* _Problem requirements_
Emit the line that holds "s|by exists o]." and all lines following it through the end of the data, verbatim, and nothing else.

Stored data entries
::::
(* ===== verification/Destinations.v ===== *)
(** * Operations on destinations

    What [AND], [removeNetDest] and [count] of [NetDest] compute on well-formed
    destinations, in terms of the machines they contain. *)

From S2P Require Import Prelude.
From S2P Require Import NetDest.

Import NetDest.

Section destinations.
  Context `{MachineTypes}.

(** ** Sets *)

Lemma set_removeSet s o :
  RubySet.wf s → RubySet.m_nSize s = RubySet.m_nSize o →
  ∃ r, RubySet.removeSet s o = Ok r ∧ RubySet.wf r ∧ RubySet.m_nSize r = RubySet.m_nSize s ∧
       ∀ i, RubySet.elem i r ↔ RubySet.elem i s ∧ ¬ RubySet.elem i o.
Proof.
  intros [Hn Hb] Hs. unfold RubySet.removeSet. rewrite Hs, Z.eqb_refl. cbn.
  assert (∀ i, Z.testbit (Z.ldiff (RubySet.bits s) (RubySet.bits o)) i = true ↔
    Z.testbit (RubySet.bits s) i = true ∧ ¬ Z.testbit (RubySet.bits o) i = true) as Hi.
  { intros i. rewrite Z.ldiff_spec, andb_true_iff, negb_true_iff, not_true_iff_false. done. }
  eexists. split; [done|]. split; [|done]. split; cbn; [lia|]. intros i [Hx _]%Hi.
  specialize (Hb _ Hx). lia.
Qed.

Lemma set_AND s o :
  RubySet.wf s → RubySet.m_nSize s = RubySet.m_nSize o →
  ∃ r, RubySet.AND s o = Ok r ∧ RubySet.wf r ∧ RubySet.m_nSize r = RubySet.m_nSize s ∧
       ∀ i, RubySet.elem i r ↔ RubySet.elem i s ∧ RubySet.elem i o.
Proof.
  intros [Hn Hb] Hs. unfold RubySet.AND, RubySet.make. rewrite Hs, Z.eqb_refl. cbn.
  destruct (Z.ltb_spec NUMBER_BITS_PER_SET (RubySet.m_nSize o)); [lia|]. cbn.
  assert (∀ i, Z.testbit (Z.land (RubySet.bits s) (RubySet.bits o)) i = true ↔
    Z.testbit (RubySet.bits s) i = true ∧ Z.testbit (RubySet.bits o) i = true) as Hi.
  { intros i. rewrite Z.land_spec, andb_true_iff. done. }
  eexists. split; [done|]. split; [|done]. split; cbn; [lia|]. intros i [Hx _]%Hi.
  specialize (Hb _ Hx). lia.
Qed.

Lemma set_count_zero s : RubySet.wf s → RubySet.count s = 0 ↔ ∀ i, ¬ RubySet.elem i s.
Proof.
  intros [Hn Hb]. unfold RubySet.count, RubySet.popcount, zlen, RubySet.elem. split.
  - intros Hz i Hi. specialize (Hb _ Hi).
    assert (i ∈ filter (λ i, Z.testbit (RubySet.bits s) i = true)
      (seqZ 0 (Z.of_nat (Z.to_nat NUMBER_BITS_PER_SET)))) as Hin.
    { apply list_elem_of_filter. split; [done|]. apply elem_of_seqZ. lia. }
    destruct (filter _ _); [by apply not_elem_of_nil in Hin|]. cbn in Hz. lia.
  - intros Hi. destruct (filter _ _) as [|i l] eqn:E; [done|].
    assert (i ∈ filter (λ i, Z.testbit (RubySet.bits s) i = true)
      (seqZ 0 (Z.of_nat (Z.to_nat NUMBER_BITS_PER_SET)))) as Hin by (rewrite E; left).
    apply list_elem_of_filter in Hin as [Hin _]. by apply Hi in Hin.
Qed.

Lemma set_count_nonneg s : 0 ≤ RubySet.count s.
Proof. unfold RubySet.count, RubySet.popcount, zlen. lia. Qed.

(** ** Loops over the sets *)

(** A loop that fills [r] with what [f] makes of the sets of [d] and [e]. *)
Lemma fill_sets (f : RubySet.t → RubySet.t → result RubySet.t) d e r (P : Z → RubySet.t → Prop)
    (own : bool) :
  zlen d = zlen e → zlen r = zlen d → (own = true → r = d) →
  (∀ i s o, zlookup d i = Some s → zlookup e i = Some o → ∃ x, f s o = Ok x ∧ P i x) →
  ∃ r', for_range 0 (length d)
          (λ i r, s ← vget (if own then r else d) i; o ← vget e i; s' ← f s o; vset r i s') r = Ok r' ∧
        zlen r' = zlen d ∧ ∀ i x, zlookup r' i = Some x → P i x.
Proof.
  intros Hl Hr Hown Hf.
  destruct (for_range_total
    (λ k r', zlen r' = zlen d ∧ (∀ i x, zlookup r' i = Some x → 0 ≤ i < k → P i x) ∧
             ∀ i, k ≤ i → own = true → zlookup r' i = zlookup d i)
    (λ i r, s ← vget (if own then r else d) i; o ← vget e i; s' ← f s o; vset r i s')
    (length d) 0 r) as (r' & Hr' & Hlen & Hp & _).
  - intros i r1 Hi (Hl1 & Hp1 & Ho1). fold (zlen d) in Hi.
    destruct (zlookup_is_Some d i) as [s Hs]; [lia|].
    destruct (zlookup_is_Some e i) as [o Ho]; [lia|].
    destruct (Hf i s o Hs Ho) as (x & Hx & Px).
    assert (vget (if own then r1 else d) i = Ok s) as ->.
    { destruct own; apply vget_Ok; [|done]. by rewrite Ho1 by (done || lia). }
    rewrite (vget_intro _ _ _ Ho). cbn [rbind]. rewrite Hx. cbn [rbind].
    exists (<[Z.to_nat i := x]> r1). split; [apply vset_Ok; split; [lia|done]|].
    split; [by rewrite zlen_insert|]. split.
    + intros j y. rewrite zlookup_insert by lia. case_decide as E.
      * intros [= <-] _. by subst.
      * intros Hy Hj. apply (Hp1 j y Hy). lia.
    + intros j Hj Hown'. rewrite zlookup_insert by lia. rewrite decide_False by lia.
      apply Ho1; [lia|done].
  - split; [done|]. split; [intros; lia|]. intros i _ Ho. by rewrite (Hown Ho).
  - exists r'. split; [done|]. split; [done|]. intros i x Hx. apply (Hp i x Hx).
    apply zlookup_lt in Hx. unfold zlen in *. lia.
Qed.

(** What a loop over well-formed destinations makes, set by set. *)
Lemma combined f d e r own (Q : Prop → Prop → Prop) :
  wf d → wf e → zlen r = zlen d → (own = true → r = d) →
  (∀ s o, RubySet.wf s → RubySet.m_nSize s = RubySet.m_nSize o →
     ∃ x, f s o = Ok x ∧ RubySet.wf x ∧ RubySet.m_nSize x = RubySet.m_nSize s ∧
          ∀ i, RubySet.elem i x ↔ Q (RubySet.elem i s) (RubySet.elem i o)) →
  ∃ r', for_range 0 (length d)
          (λ i r, s ← vget (if own : bool then r else d) i; o ← vget e i; s' ← f s o; vset r i s') r
          = Ok r' ∧ wf r' ∧
        ∀ ty num, elem ty num r' ↔
          ∃ s o, zlookup d ty = Some s ∧ zlookup e ty = Some o ∧
                 Q (RubySet.elem num s) (RubySet.elem num o).
Proof.
  intros [Hd Hwd] [He Hwe] Hr Hown Hf.
  destruct (fill_sets f d e r
    (λ i x, ∃ s o, zlookup d i = Some s ∧ zlookup e i = Some o ∧ RubySet.wf x ∧
       RubySet.m_nSize x = RubySet.m_nSize s ∧
       ∀ j, RubySet.elem j x ↔ Q (RubySet.elem j s) (RubySet.elem j o)) own)
    as (r' & Hr' & Hl & Hp); [lia|done|done| |].
  { intros i s o Hs Ho. destruct (Hwd _ _ Hs) as [Ws Ns], (Hwe _ _ Ho) as [Wo No].
    destruct (Hf s o Ws) as (x & Hx & Wx & Nx & Ex); [congruence|]. exists x. split; [done|].
    by exists s, o. }
  exists r'. split; [done|]. split.
  - split; [lia|]. intros i x Hx. destruct (Hp i x Hx) as (s & o & Hs & _ & Wx & Nx & _).
    destruct (Hwd _ _ Hs) as [_ Ns]. split; [done|congruence].
  - intros ty num. split.
    + intros (x & Hx & Hn). destruct (Hp ty x Hx) as (s & o & Hs & Ho & _ & _ & Ex).
      exists s, o. split_and!; [done|done|]. by apply Ex.
    + intros (s & o & Hs & Ho & Hq). apply zlookup_lt in Hs as Hlt.
      destruct (zlookup_is_Some r' ty) as [x Hx]; [lia|]. exists x. split; [done|].
      destruct (Hp ty x Hx) as (s' & o' & Hs' & Ho' & _ & _ & Ex). apply Ex. congruence.
Qed.

(** ** Destinations *)

Lemma removeNetDest_spec d e :
  wf d → wf e →
  ∃ r, removeNetDest d e = Ok r ∧ wf r ∧ ∀ ty num, elem ty num r ↔ elem ty num d ∧ ¬ elem ty num e.
Proof.
  intros Hd He. pose proof Hd as [Hld _]. pose proof He as [Hle _].
  destruct (combined RubySet.removeSet d e d true (λ p q, p ∧ ¬ q)) as (r & Hr & Hw & Hs);
    [done..|intros s o; apply set_removeSet|].
  exists r. split; [|split; [done|]].
  - unfold removeNetDest, combine. rewrite Hld, Hle, Z.eqb_refl. exact Hr.
  - intros ty num. rewrite Hs. unfold elem. split.
    + intros (s & o & Hs' & Ho & Hp & Hq). split; [by exists s|]. intros (o' & Ho' & Hn). congruence.
    + intros [(s & Hs' & Hn) Hq]. apply zlookup_lt in Hs' as Hlt.
      destruct (zlookup_is_Some e ty) as [o Ho]; [lia|]. exists s, o. split_and!; try done.
      intros Hn'. apply Hq. by exists o.
Qed.

Lemma AND_spec `{!MachineTypeLaws} d e :
  wf d → wf e →
  ∃ r, AND d e = Ok r ∧ wf r ∧ ∀ ty num, elem ty num r ↔ elem ty num d ∧ elem ty num e.
Proof.
  intros Hd He. pose proof Hd as [Hld _]. pose proof He as [Hle _].
  destruct make_empty as (z & Hz & [Hlz _] & _).
  destruct (combined RubySet.AND d e z false and) as (r & Hr & Hw & Hs);
    [done|done|congruence|done|intros s o; apply set_AND|].
  exists r. split; [|split; [done|]].
  - unfold AND, combine_into. rewrite Hld, Hle, Z.eqb_refl, Hz. exact Hr.
  - intros ty num. rewrite Hs. unfold elem. split.
    + intros (s & o & Hs' & Ho & Hp & Hq). split; [by exists s|by exists o].
    + intros [(s & Hs' & Hn) (o & Ho & Hn')]. by exists s, o.
Qed.

Lemma count_sum (d : list RubySet.t) : count d = sum_over RubySet.count d.
Proof.
  unfold count. rewrite <- (Z.add_0_l (sum_over _ d)). generalize 0 as n.
  induction d as [|s d IH]; intros n; cbn; [lia|]. rewrite IH. unfold sum_over. cbn. lia.
Qed.

Lemma count_zero d : wf d → count d = 0 ↔ ∀ ty num, ¬ elem ty num d.
Proof.
  intros [_ Hw]. rewrite count_sum.
  assert (∀ i s, d !! i = Some s → RubySet.wf s) as Hws.
  { intros i s Hs. apply (Hw (Z.of_nat i)). apply zlookup_Some. by rewrite Nat2Z.id; split; [lia|]. }
  assert (sum_over RubySet.count d = 0 ↔ ∀ i s, d !! i = Some s → RubySet.count s = 0) as ->.
  { clear. induction d as [|s d IH]; [split; [done|done]|].
    change (sum_over RubySet.count (s :: d)) with (RubySet.count s + sum_over RubySet.count d).
    pose proof (set_count_nonneg s). pose proof (sum_over_nonneg RubySet.count d set_count_nonneg).
    split.
    - intros Hz [|i] x Hx; [injection Hx as <-; lia|]. apply (proj1 IH ltac:(lia) i x Hx).
    - intros Hi. rewrite (Hi 0%nat s eq_refl), (proj2 IH); [done|].
      intros i x Hx. by apply (Hi (S i)). }
  split.
  - intros Hz ty num (s & [_ Hs]%zlookup_Some & Hn).
    by apply (proj1 (set_count_zero s (Hws _ _ Hs)) (Hz _ _ Hs) num).
  - intros Hn i s Hs. apply (set_count_zero s (Hws _ _ Hs)). intros num Hx.
    apply (Hn (Z.of_nat i) num). exists s. split; [|done].
    apply zlookup_Some. by rewrite Nat2Z.id; split; [lia|].
Qed.

End destinations.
::::
* _Output for this exercise_
    + intros (s & o & Hs' & Ho & Hp & Hq). split; [by exists s|by exists o].
    + intros [(s & Hs' & Hn) (o & Ho & Hn')]. by exists s, o.
Qed.

Lemma count_sum (d : list RubySet.t) : count d = sum_over RubySet.count d.
Proof.
  unfold count. rewrite <- (Z.add_0_l (sum_over _ d)). generalize 0 as n.
  induction d as [|s d IH]; intros n; cbn; [lia|]. rewrite IH. unfold sum_over. cbn. lia.
Qed.

Lemma count_zero d : wf d → count d = 0 ↔ ∀ ty num, ¬ elem ty num d.
Proof.
  intros [_ Hw]. rewrite count_sum.
  assert (∀ i s, d !! i = Some s → RubySet.wf s) as Hws.
  { intros i s Hs. apply (Hw (Z.of_nat i)). apply zlookup_Some. by rewrite Nat2Z.id; split; [lia|]. }
  assert (sum_over RubySet.count d = 0 ↔ ∀ i s, d !! i = Some s → RubySet.count s = 0) as ->.
  { clear. induction d as [|s d IH]; [split; [done|done]|].
    change (sum_over RubySet.count (s :: d)) with (RubySet.count s + sum_over RubySet.count d).
    pose proof (set_count_nonneg s). pose proof (sum_over_nonneg RubySet.count d set_count_nonneg).
    split.
    - intros Hz [|i] x Hx; [injection Hx as <-; lia|]. apply (proj1 IH ltac:(lia) i x Hx).
    - intros Hi. rewrite (Hi 0%nat s eq_refl), (proj2 IH); [done|].
      intros i x Hx. by apply (Hi (S i)). }
  split.
  - intros Hz ty num (s & [_ Hs]%zlookup_Some & Hn).
    by apply (proj1 (set_count_zero s (Hws _ _ Hs)) (Hz _ _ Hs) num).
  - intros Hn i s Hs. apply (set_count_zero s (Hws _ _ Hs)). intros num Hx.
    apply (Hn (Z.of_nat i) num). exists s. split; [|done].
    apply zlookup_Some. by rewrite Nat2Z.id; split; [lia|].
Qed.

End destinations.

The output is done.